Task goal
If a line includes "exists", copy it out of the entries.

§

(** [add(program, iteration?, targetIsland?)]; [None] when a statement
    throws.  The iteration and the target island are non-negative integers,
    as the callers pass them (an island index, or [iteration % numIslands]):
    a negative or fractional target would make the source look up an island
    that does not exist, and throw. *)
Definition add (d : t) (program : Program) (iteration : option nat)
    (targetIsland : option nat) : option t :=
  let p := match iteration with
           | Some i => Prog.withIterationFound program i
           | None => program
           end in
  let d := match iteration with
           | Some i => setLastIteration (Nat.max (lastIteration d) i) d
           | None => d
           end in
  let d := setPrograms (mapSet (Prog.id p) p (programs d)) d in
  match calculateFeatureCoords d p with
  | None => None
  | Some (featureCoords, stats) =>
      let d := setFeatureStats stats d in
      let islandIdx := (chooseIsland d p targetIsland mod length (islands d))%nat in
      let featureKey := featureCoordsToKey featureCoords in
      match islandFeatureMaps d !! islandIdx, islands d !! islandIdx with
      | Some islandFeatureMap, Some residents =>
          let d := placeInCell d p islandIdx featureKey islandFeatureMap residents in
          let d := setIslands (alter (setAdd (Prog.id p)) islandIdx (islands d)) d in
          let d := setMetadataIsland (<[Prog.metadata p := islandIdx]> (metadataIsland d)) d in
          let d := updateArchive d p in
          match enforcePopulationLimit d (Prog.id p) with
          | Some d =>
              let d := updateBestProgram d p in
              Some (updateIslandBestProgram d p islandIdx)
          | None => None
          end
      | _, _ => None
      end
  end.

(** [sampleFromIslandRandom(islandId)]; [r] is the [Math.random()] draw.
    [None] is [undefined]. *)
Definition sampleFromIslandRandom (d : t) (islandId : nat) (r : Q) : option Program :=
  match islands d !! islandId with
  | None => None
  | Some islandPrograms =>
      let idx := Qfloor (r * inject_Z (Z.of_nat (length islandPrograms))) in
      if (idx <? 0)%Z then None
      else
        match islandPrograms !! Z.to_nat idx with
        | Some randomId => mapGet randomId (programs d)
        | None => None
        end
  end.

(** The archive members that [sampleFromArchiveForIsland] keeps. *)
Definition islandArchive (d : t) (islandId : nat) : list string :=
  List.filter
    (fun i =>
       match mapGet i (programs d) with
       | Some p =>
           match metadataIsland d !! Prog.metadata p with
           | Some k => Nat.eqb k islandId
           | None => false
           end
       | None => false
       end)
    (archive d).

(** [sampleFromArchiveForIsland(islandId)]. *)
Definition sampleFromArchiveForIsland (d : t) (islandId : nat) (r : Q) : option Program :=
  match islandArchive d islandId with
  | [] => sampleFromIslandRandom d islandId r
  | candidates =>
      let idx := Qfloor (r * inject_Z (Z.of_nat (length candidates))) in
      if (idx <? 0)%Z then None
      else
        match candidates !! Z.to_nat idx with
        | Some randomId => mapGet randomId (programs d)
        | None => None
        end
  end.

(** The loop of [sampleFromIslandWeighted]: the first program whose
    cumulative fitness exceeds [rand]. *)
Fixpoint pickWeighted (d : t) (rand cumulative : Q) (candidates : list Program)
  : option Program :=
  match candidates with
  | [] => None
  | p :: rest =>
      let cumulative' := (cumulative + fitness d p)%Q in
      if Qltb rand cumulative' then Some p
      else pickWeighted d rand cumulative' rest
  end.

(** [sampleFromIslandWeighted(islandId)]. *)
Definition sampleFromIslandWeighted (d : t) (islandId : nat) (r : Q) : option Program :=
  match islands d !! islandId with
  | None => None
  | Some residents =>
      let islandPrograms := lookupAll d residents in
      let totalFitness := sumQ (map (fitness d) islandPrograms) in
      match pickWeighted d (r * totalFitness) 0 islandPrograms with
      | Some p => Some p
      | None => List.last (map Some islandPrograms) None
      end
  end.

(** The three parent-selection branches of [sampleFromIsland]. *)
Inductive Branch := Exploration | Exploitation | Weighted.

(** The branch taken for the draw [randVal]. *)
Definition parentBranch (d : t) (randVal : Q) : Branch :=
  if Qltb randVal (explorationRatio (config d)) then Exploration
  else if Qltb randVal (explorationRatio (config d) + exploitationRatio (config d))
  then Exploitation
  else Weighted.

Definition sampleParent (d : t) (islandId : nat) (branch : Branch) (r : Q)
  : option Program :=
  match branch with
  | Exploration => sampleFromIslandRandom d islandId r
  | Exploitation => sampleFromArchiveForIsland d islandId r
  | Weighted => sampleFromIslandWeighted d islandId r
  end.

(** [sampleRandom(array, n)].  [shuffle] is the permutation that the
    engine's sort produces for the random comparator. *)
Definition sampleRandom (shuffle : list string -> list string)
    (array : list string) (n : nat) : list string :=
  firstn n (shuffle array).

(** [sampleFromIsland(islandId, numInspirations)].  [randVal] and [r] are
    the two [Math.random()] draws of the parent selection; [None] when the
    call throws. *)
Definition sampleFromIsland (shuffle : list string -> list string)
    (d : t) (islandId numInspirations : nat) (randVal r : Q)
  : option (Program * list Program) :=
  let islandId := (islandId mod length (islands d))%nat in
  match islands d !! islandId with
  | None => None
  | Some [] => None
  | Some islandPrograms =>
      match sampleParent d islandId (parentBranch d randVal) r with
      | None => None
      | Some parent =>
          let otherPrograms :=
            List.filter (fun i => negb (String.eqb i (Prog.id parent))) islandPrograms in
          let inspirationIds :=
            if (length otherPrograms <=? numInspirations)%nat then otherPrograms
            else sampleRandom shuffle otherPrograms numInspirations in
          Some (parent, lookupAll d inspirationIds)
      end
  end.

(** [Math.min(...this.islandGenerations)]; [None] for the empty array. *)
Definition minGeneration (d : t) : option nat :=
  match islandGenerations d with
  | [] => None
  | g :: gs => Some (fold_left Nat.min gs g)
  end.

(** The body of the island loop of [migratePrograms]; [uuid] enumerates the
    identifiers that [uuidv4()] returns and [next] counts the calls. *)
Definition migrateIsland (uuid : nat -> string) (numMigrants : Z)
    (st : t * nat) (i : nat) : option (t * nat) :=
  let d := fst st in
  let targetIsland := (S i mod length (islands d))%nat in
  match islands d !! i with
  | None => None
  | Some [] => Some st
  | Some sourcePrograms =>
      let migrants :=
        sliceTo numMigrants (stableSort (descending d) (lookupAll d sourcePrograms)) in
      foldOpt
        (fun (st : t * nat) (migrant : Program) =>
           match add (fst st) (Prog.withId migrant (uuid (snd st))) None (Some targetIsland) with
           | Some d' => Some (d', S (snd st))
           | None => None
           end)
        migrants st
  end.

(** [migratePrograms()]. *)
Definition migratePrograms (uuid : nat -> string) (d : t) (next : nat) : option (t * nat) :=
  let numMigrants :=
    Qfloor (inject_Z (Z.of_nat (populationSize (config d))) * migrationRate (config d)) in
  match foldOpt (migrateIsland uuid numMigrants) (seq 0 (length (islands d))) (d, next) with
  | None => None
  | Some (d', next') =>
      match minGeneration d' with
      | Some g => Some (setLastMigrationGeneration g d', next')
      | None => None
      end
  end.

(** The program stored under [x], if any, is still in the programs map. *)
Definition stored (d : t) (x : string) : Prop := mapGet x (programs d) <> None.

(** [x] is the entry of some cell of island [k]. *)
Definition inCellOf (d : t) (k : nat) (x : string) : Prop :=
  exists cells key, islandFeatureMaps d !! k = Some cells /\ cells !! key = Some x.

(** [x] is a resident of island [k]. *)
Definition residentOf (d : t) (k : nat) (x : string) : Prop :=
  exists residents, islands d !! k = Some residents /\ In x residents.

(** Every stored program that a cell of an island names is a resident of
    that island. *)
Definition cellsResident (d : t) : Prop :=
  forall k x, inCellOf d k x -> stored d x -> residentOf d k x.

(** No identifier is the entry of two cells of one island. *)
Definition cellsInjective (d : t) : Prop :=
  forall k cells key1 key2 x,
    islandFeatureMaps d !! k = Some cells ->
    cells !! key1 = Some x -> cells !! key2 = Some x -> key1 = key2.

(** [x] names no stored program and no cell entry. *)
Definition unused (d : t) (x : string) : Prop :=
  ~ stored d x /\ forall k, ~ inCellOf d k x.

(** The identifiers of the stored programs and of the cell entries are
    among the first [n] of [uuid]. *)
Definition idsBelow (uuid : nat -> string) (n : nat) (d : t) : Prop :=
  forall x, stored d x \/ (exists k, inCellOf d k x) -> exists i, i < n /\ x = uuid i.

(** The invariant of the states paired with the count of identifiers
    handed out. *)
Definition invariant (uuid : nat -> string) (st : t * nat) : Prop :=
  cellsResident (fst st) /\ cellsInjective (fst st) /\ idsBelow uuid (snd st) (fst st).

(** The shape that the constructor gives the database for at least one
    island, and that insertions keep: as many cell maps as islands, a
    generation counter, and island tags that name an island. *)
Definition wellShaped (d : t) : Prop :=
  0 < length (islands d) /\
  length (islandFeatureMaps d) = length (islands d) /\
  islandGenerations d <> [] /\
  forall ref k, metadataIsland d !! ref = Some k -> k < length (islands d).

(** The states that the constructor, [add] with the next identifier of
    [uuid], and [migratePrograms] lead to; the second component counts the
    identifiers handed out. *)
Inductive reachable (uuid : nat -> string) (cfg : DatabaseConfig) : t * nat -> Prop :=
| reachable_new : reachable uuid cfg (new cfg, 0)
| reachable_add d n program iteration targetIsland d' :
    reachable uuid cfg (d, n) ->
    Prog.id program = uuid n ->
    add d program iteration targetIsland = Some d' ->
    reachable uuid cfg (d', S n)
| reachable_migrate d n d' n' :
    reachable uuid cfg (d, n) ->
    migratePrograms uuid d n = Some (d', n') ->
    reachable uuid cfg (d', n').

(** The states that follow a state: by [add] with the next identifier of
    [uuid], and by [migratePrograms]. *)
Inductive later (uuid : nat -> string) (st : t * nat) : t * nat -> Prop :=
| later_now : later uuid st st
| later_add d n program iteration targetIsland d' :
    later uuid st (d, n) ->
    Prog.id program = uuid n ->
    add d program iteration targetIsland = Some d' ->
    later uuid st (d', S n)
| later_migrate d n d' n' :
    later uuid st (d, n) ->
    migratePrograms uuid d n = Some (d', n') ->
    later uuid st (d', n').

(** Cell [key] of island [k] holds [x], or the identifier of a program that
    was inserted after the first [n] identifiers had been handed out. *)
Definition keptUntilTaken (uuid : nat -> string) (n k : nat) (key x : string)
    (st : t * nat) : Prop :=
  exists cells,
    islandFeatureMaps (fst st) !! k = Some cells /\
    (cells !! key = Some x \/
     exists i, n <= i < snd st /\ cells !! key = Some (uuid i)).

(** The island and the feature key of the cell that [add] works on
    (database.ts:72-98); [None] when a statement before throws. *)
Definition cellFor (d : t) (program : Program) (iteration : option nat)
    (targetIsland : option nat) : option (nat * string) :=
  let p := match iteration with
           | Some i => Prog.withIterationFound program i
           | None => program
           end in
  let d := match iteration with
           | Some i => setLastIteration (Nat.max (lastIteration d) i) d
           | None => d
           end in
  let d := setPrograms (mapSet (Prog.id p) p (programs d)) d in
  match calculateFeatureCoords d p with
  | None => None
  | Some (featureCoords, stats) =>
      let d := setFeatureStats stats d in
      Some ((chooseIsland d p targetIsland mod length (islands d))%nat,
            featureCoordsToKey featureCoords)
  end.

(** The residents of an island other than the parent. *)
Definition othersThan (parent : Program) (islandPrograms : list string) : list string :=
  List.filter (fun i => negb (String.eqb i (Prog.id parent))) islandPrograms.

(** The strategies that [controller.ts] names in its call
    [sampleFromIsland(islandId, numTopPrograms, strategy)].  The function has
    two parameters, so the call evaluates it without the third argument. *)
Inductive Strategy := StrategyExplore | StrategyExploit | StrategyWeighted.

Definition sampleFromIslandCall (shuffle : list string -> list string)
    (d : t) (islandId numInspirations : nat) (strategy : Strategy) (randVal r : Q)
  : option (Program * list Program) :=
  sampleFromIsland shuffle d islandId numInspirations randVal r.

§

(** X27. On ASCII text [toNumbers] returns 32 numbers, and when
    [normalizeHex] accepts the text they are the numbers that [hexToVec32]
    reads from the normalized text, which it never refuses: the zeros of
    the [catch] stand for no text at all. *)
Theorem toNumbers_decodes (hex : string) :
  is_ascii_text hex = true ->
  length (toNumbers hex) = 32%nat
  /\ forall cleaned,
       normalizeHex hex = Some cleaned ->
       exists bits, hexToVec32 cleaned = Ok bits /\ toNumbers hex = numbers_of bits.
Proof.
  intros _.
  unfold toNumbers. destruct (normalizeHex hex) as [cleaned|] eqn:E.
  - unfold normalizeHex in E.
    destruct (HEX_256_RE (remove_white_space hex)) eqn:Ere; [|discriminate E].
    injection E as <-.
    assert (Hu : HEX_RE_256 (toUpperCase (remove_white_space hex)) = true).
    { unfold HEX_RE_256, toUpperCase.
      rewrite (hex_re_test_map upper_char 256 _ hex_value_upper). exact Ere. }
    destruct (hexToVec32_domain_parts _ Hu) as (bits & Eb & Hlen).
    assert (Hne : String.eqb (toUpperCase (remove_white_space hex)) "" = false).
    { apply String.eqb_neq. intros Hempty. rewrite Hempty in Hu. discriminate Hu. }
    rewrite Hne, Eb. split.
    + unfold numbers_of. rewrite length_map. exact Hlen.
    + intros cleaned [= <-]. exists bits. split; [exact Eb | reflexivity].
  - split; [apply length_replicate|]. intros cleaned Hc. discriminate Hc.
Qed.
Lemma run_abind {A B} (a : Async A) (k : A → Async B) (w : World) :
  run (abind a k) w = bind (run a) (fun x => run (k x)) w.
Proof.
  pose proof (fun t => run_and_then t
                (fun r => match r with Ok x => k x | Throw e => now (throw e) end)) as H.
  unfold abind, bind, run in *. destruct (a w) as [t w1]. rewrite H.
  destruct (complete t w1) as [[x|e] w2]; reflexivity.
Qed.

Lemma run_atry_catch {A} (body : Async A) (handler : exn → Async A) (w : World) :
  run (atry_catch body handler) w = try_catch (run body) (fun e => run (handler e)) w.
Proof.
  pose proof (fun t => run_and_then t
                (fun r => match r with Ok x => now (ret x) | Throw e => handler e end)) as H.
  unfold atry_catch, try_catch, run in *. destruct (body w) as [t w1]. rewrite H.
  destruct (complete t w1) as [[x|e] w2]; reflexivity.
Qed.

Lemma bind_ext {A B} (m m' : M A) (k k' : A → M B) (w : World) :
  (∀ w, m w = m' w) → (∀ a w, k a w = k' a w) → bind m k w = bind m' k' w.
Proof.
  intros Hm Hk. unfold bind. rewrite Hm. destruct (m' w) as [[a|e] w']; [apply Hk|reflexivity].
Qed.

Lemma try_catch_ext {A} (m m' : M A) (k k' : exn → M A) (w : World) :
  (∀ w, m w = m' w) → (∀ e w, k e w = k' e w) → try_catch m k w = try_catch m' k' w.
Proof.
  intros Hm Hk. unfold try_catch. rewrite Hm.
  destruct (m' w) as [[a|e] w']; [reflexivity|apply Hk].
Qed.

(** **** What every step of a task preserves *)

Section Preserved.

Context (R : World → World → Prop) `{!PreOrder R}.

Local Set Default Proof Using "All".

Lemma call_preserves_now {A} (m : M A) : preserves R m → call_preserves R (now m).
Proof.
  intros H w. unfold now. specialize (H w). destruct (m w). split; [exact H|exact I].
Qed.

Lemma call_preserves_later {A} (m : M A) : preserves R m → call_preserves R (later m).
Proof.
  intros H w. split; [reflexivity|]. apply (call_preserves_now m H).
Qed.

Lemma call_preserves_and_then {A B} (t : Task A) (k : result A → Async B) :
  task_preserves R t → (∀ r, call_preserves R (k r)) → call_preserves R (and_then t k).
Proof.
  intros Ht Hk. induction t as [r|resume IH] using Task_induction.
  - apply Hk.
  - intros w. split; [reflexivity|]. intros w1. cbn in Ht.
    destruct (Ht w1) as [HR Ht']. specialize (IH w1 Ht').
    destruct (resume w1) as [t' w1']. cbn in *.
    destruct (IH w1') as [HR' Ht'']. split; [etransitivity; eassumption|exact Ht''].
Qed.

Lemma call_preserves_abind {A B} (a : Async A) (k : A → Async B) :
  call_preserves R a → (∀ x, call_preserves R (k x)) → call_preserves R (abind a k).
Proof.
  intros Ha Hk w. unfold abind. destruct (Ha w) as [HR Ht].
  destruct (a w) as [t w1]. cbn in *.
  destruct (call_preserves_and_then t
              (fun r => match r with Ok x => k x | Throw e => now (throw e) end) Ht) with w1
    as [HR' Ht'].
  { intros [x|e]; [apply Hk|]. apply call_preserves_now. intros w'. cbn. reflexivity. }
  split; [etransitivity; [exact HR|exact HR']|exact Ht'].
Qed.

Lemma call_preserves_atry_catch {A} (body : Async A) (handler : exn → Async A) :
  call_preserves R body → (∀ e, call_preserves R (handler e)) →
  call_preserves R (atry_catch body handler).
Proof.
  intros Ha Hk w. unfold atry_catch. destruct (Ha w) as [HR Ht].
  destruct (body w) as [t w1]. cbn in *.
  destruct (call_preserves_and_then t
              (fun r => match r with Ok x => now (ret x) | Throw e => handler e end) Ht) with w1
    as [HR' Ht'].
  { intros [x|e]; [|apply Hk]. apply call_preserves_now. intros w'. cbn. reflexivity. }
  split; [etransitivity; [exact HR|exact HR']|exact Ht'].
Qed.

§

Output
  exists cells key, islandFeatureMaps d !! k = Some cells /\ cells !! key = Some x.
  exists residents, islands d !! k = Some residents /\ In x residents.
  forall x, stored d x \/ (exists k, inCellOf d k x) -> exists i, i < n /\ x = uuid i.
  exists cells,
     exists i, n <= i < snd st /\ cells !! key = Some (uuid i)).
       exists bits, hexToVec32 cleaned = Ok bits /\ toNumbers hex = numbers_of bits.
    + intros cleaned [= <-]. exists bits. split; [exact Eb | reflexivity].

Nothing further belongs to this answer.